Zareen's prominent songs include "Alaka Bali Ma Narawa", "Ma Pre Sezi Ze", "Da Bama Olwegy Che Za", "Jenaki Daly Daly", "Tambal Wahi", and numerous other songs, leading her to earn national recognition. On 23 March 2000, the Government of Pakistan awarded her Tamgha-e-Imtiaz and earlier presidential Pride of Performance for her contribution to Pashto music that covers classical music of Afghanistan, Pashtun diaspora, Khyber Pakhtunkhwa, Balochistan and FATA provinces.

==Personal life==
Zareen was born to Ustad Abdul Rahim Khan. She had six sisters, including her elder sister Dilbar Jan Balalily who taught her music. Due to social issues and cultural conflict (glass ceiling) in Mardan, she moved to Peshawar. After seeing her little sister was facing domestic violence or the atrocities of her husband, she spent her entire life without a marital relationship, fearing she would face the same.

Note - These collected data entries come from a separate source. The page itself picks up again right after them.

(** [triggerEvent] on a registered event: the task is put in the queue of the
    scheduler that registered it, and the event is gone. *)
Lemma triggerEvent_ok k s fd event c :
  io_inv k s → k < 2 → ctx_at s fd c → is_event event → has event c = true →
  ∃ id m, ec_scheduler (slot event c) = Some id ∧ same_live (io_scheds s) m ∧
    let s' := set_scheds m (set_ctxs (<[Z.to_nat fd := without event c]> (m_fdContexts s)) s) in
    triggerEvent fd event s = Ret tt s' ∧ io_inv (k + 1) s' ∧
    (∀ j, sched_tasks s' j =
       sched_tasks s j ++ if bool_decide (j = id) then tasks_of (slot_task (slot event c)) else []).
Proof.
  intros Hinv Hk Hc He Hh. destruct Hinv as [Hctx Hcnt Hsz Hk0 Hthis Htm].
  destruct Hc as [Hfd Hc]. pose proof (Hctx _ _ Hc) as Hok.
  destruct (without_ok _ _ _ event He Hok Hh) as (Hok'&Hreg&_).
  assert (slot_ok (io_scheds s) true (slot event c)) as [(id&Hid&Hlive) Hslot].
  { destruct Hok as (_&_&H3&H4). destruct He as [-> | ->]; rewrite Hh in *; done. }
  set (c1 := set_events (Z.land (fc_events c) (Z.lnot event)) c).
  set (s1 := set_ctxs (<[Z.to_nat fd := c1]> (m_fdContexts s)) s).
  destruct (on_sched_schedule s1 id (slot_task (slot event c)) Hlive) as (m&Hm&Hl&Ht).
  exists id, m. split; [done|]. split; [done|]. cbv zeta.
  split; [|split].
  - unfold triggerEvent. mstep (get_ctx_ok s fd c (conj Hfd Hc)). unfold has in Hh. rewrite Hh. unfold massert.
    rewrite bind_mret. cbv zeta. fold c1. rewrite (bind_ret (put_ctx fd c1) _ s tt s1) by done.
    assert (getContext event c1 s1 = Ret (slot event c) s1) as Hg.
    { destruct He as [-> | ->]; done. }
    mstep Hg. rewrite Hid. unfold deref. rewrite bind_mret. unfold slot_task in Hm.
    assert (∀ e, set_ctxs (<[Z.to_nat fd := set_context event e c1]> (m_fdContexts s1))
      (set_scheds m s1) = set_scheds m (set_ctxs (<[Z.to_nat fd := set_context event e c1]> (m_fdContexts s)) s)) as Hset
      by (intros e; unfold set_ctxs; simpl; by rewrite list_insert_insert_eq).
    destruct (ec_cb (slot event c)) as [f|] eqn:Ecb; mstep Hm; unfold put_ctx, modify;
      f_equal; rewrite Hset; [|done].
    assert (ec_fiber (slot event c) = None) as -> by (destruct Hslot as [[_ ?]|[? _]]; done). done.
  - constructor; simpl; [|..|done].
    + intros i x Hx. apply (ctx_ok_live (io_scheds s)); [done|].
      destruct (decide (i = Z.to_nat fd)) as [->|].
      * rewrite list_lookup_insert_eq in Hx by (by eapply lookup_lt_Some). by simplify_eq.
      * rewrite list_lookup_insert_ne in Hx by done. by apply Hctx.
    + rewrite (count_insert _ _ _ _ Hc), Hreg. lia.
    + by rewrite length_insert.
    + lia.
    + by apply Hl.
  - intros j. exact (Ht j).
Qed.
End invariant.

Section operations.
Context {S : Type} `{SchedulerLaws S}.
Implicit Types s : io S.

(** What firing an event of [fd] does. *)
Record fires (fd event : Z) (c : FdContext) (s s' : io S) : Prop := mkFires {
  fires_ctxs : m_fdContexts s' = <[Z.to_nat fd := without event c]> (m_fdContexts s);
  fires_pending : m_pendingEventCount s' = m_pendingEventCount s - 1;
  fires_timers : io_timers s' = io_timers s;
  fires_this : io_this s' = io_this s;
  fires_live : same_live (io_scheds s) (io_scheds s');
  fires_tasks : ∃ id, ec_scheduler (slot event c) = Some id ∧ ∀ j, sched_tasks s' j =
    sched_tasks s j ++ if bool_decide (j = id) then tasks_of (slot_task (slot event c)) else []
}.

Lemma dec_pending_ok k s :
  io_inv (k + 1) s → 0 ≤ k →
  ∃ s', dec_pending s = Ret tt s' ∧ io_inv k s' ∧ s' = set_pending (m_pendingEventCount s - 1) s.
Proof.
  intros Hinv Hk. pose proof (pending_small _ _ Hinv) as Hs. destruct Hinv as [H1 H2 H3 H4 H5 H6].
  pose proof (count_range (m_fdContexts s)).
  eexists. split; [reflexivity|].
  rewrite wrap_id by (unfold unsigned_in; lia). split; [|done].
  constructor; simpl; try done; lia.
Qed.

Lemma fire_ok s fd event c :
  io_inv 0 s → ctx_at s fd c → is_event event → has event c = true →
  ∃ s', (triggerEvent fd event;; dec_pending) s = Ret tt s' ∧ io_inv 0 s' ∧ fires fd event c s s' ∧
    ctx_at s' fd (without event c).
Proof.
  intros Hinv Hc He Hh.
  destruct (triggerEvent_ok 0 s fd event c Hinv ltac:(lia) Hc He Hh) as (id&m&Hid&Hl&Hr&Hi&Ht).
  destruct (dec_pending_ok 0 _ Hi ltac:(lia)) as (s'&Hd&Hi'&Heq).
  exists s'. split; [by mstep Hr|]. split; [done|]. split.
  - rewrite Heq. constructor; try done. by exists id.
  - rewrite Heq. destruct Hc as [Hfd Hc]. split; [done|]. simpl.
    apply list_lookup_insert_eq. by eapply lookup_lt_Some.
Qed.

(** [remove_event] finds a registered event. *)
Lemma size_i32 k s : io_inv k s →
  i32 (Z.of_nat (length (m_fdContexts s))) = Z.of_nat (length (m_fdContexts s)).
Proof. intros [_ _ [_ Hs] _ _ _]. apply swrap_id; [done|]. unfold signed_in. lia. Qed.

Lemma ctx_below s fd c : ctx_at s fd c → fd < Z.of_nat (length (m_fdContexts s)).
Proof. intros [Hfd Hc]. apply lookup_lt_Some in Hc. lia. Qed.

Lemma remove_event_ok k s fd event rt c :
  io_inv k s → ctx_at s fd c →
  remove_event fd event rt s =
    Ret (if has event c && (rt =? 0) then Some (Z.land (fc_events c) (Z.lnot event)) else None) s.
Proof.
  intros Hinv Hc. unfold remove_event. rewrite bind_gets, (size_i32 _ _ Hinv).
  rewrite (proj2 (Z.leb_gt _ _)) by (by eapply ctx_below). mstep (get_ctx_ok _ _ _ Hc). unfold has.
  destruct (_ =? 0); [done|]. by destruct (rt =? 0).
Qed.

Lemma remove_event_out k s fd event rt :
  io_inv k s → Z.of_nat (length (m_fdContexts s)) ≤ fd → remove_event fd event rt s = Ret None s.
Proof.
  intros Hinv Hfd. unfold remove_event. rewrite bind_gets, (size_i32 _ _ Hinv).
  by rewrite (proj2 (Z.leb_le _ _)).
Qed.

Lemma ctx_total s fd : 0 ≤ fd < Z.of_nat (length (m_fdContexts s)) → ∃ c, ctx_at s fd c.
Proof.
  intros Hfd. destruct (lookup_lt_is_Some_2 (m_fdContexts s) (Z.to_nat fd)) as [c Hc]; [lia|].
  exists c. split; [lia|done].
Qed.

Lemma ctx_at_ok k s fd c : io_inv k s → ctx_at s fd c → ctx_ok (io_scheds s) (Z.to_nat fd) c.
Proof. intros Hinv [_ Hc]. by apply (inv_ctxs _ _ Hinv). Qed.

(** Replacing a context by one that is well formed. *)
Lemma put_inv s fd c c' n :
  io_inv 0 s → ctx_at s fd c → ctx_ok (io_scheds s) (Z.to_nat fd) c' →
  n = m_pendingEventCount s - registered c + registered c' →
  io_inv 0 (set_pending n (set_ctxs (<[Z.to_nat fd := c']> (m_fdContexts s)) s)).
Proof.
  intros [H1 H2 H3 H4 H5 H6] [Hfd Hc] Hok Hn. constructor; simpl; try done.
  - intros i x Hx. destruct (decide (i = Z.to_nat fd)) as [->|].
    + rewrite list_lookup_insert_eq in Hx by (by eapply lookup_lt_Some). by simplify_eq.
    + rewrite list_lookup_insert_ne in Hx by done. by apply H1.
  - rewrite (count_insert _ _ _ _ Hc). lia.
  - by rewrite length_insert.
Qed.

(** [delEvent]: the event is gone, nothing is scheduled. *)
Definition deleted (fd event : Z) (c : FdContext) s : io S :=
  set_pending (m_pendingEventCount s - 1)
    (set_ctxs (<[Z.to_nat fd := without event c]> (m_fdContexts s)) s).

Lemma delEvent_ok s fd event rt c :
  io_inv 0 s → ctx_at s fd c → is_event event →
  ∃ s', delEvent fd event rt s = Ret (has event c && (rt =? 0)) s' ∧ io_inv 0 s' ∧
    s' = if has event c && (rt =? 0) then deleted fd event c s else s.
Proof.
  intros Hinv Hc He. unfold delEvent. mstep (remove_event_ok 0 s fd event rt c Hinv Hc).
  destruct (has event c && (rt =? 0)) eqn:E; [|by exists s].
  apply andb_true_iff in E as [Hh _].
  destruct (without_ok _ _ _ event He (ctx_at_ok _ _ _ _ Hinv Hc) Hh) as (Hok'&Hreg&_).
  pose proof (pending_small _ _ Hinv) as Hp.
  assert (1 ≤ m_pendingEventCount s) as Hp1.
  { pose proof (registered_range (without event c)). destruct Hinv as [_ -> _ _ _ _].
    destruct Hc as [_ Hc].
    pose proof (count_insert _ _ _ (without event c) Hc) as Hci.
    pose proof (count_range (<[Z.to_nat fd := without event c]> (m_fdContexts s))). lia. }
  exists (deleted fd event c s). split; [|split; [|done]].
  - unfold dec_pending. rewrite bind_modify, wrap_id by (unfold unsigned_in; lia).
    mstep (get_ctx_ok (set_pending (m_pendingEventCount s - 1) s) fd c Hc). cbv zeta.
    assert (∀ s, getContext event (set_events (Z.land (fc_events c) (Z.lnot event)) c) s =
      Ret (slot event c) s) as Hg by (by destruct He as [-> | ->]).
    mstep (Hg (set_pending (m_pendingEventCount s - 1) s)). done.
  - apply (put_inv s fd c); [done|done|done|]. lia.
Qed.

Lemma cancelEvent_ok s fd event rt c :
  io_inv 0 s → ctx_at s fd c → is_event event →
  ∃ s', cancelEvent fd event rt s = Ret (has event c && (rt =? 0)) s' ∧ io_inv 0 s' ∧
    if has event c && (rt =? 0) then fires fd event c s s' else s' = s.
Proof.
  intros Hinv Hc He. unfold cancelEvent. mstep (remove_event_ok 0 s fd event rt c Hinv Hc).
  destruct (has event c && (rt =? 0)) eqn:E; [|by exists s].
  apply andb_true_iff in E as [Hh _].
  destruct (fire_ok s fd event c Hinv Hc He Hh) as (s'&Hr&Hi&Hf&_).
  exists s'. split; [|done]. rewrite <- bind_assoc. by mstep Hr.
Qed.

Lemma trigger_if_ok s fd event mask c :
  io_inv 0 s → ctx_at s fd c → is_event event → negb (Z.land mask event =? 0) = has event c →
  ∃ s' c', trigger_if fd event mask s = Ret tt s' ∧ io_inv 0 s' ∧ ctx_at s' fd c' ∧
    has event c' = false ∧
    (if has event c then fires fd event c s s' ∧ c' = without event c else s' = s ∧ c' = c).
Proof.
  intros Hinv Hc He Hm. unfold trigger_if. rewrite <- (negb_involutive (Z.land mask event =? 0)), Hm.
  destruct (has event c) eqn:Hh; simpl.
  - destruct (fire_ok s fd event c Hinv Hc He Hh) as (s'&Hr&Hi&Hf&Hc').
    destruct (without_ok _ _ _ event He (ctx_at_ok _ _ _ _ Hinv Hc) Hh) as (_&_&Hno&_).
    by exists s', (without event c).
  - by exists s, c.
Qed.
End operations.

(** ** Bits *)

Lemma land_bit x k : 0 ≤ k → negb (Z.land x (2 ^ k) =? 0) = Z.testbit x k.
Proof.
  intros Hk. destruct (Z.testbit x k) eqn:E.
  - apply negb_true_iff, Z.eqb_neq. intros Hz.
    assert (Z.testbit (Z.land x (2 ^ k)) k = false) as Hb by (by rewrite Hz, Z.bits_0).
    rewrite Z.land_spec, E, Z.pow2_bits_true in Hb by done. done.
  - apply negb_false_iff, Z.eqb_eq. apply Z.bits_inj'. intros n Hn.
    rewrite Z.land_spec, Z.bits_0, Z.pow2_bits_eqb by done.
    destruct (Z.eqb_spec k n) as [<-|]; [by rewrite E|by rewrite andb_false_r].
Qed.

(** Bit 0 for READ, bit 2 for WRITE. *)
Definition event_bit (event : Z) : Z := if event =? READ then 0 else 2.

Lemma land_event x event :
  is_event event → negb (Z.land x event =? 0) = Z.testbit x (event_bit event).
Proof. intros [-> | ->]; [apply (land_bit x 0)|apply (land_bit x 2)]; done. Qed.

Lemma has_bit c event : is_event event → has event c = Z.testbit (fc_events c) (event_bit event).
Proof. apply land_event. Qed.

(** An error or a hang-up. *)
Definition broken (revents : Z) : bool := negb (Z.land revents (Z.lor EPOLLERR EPOLLHUP) =? 0).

She spent her last days in extremely difficult situations due to poverty and deteriorating health. It is believed Zareen and her nephew lived in a rented house in Peshawar, and later requested the provincial government-led cultural department of the Government of Khyber Pakhtunkhwa for financial assistance. The cultural department provided her a monthly fund of PKR2,500 that was later discontinued by the government. In 2008, state cultural minister Syed Aqil Shah came to her home and gave her PKR3,000. After the minister's visit was published by the news media, it is believed her home appeared crowded by the mortgage lenders demanded a recovery of their loans borrowed by Zareen.

== Death ==
She was suffering from multiple health ailments, she was subsequently admitted to medical institutions for treatment. On 26 July 2012, she died of kidney failure in Peshawar city.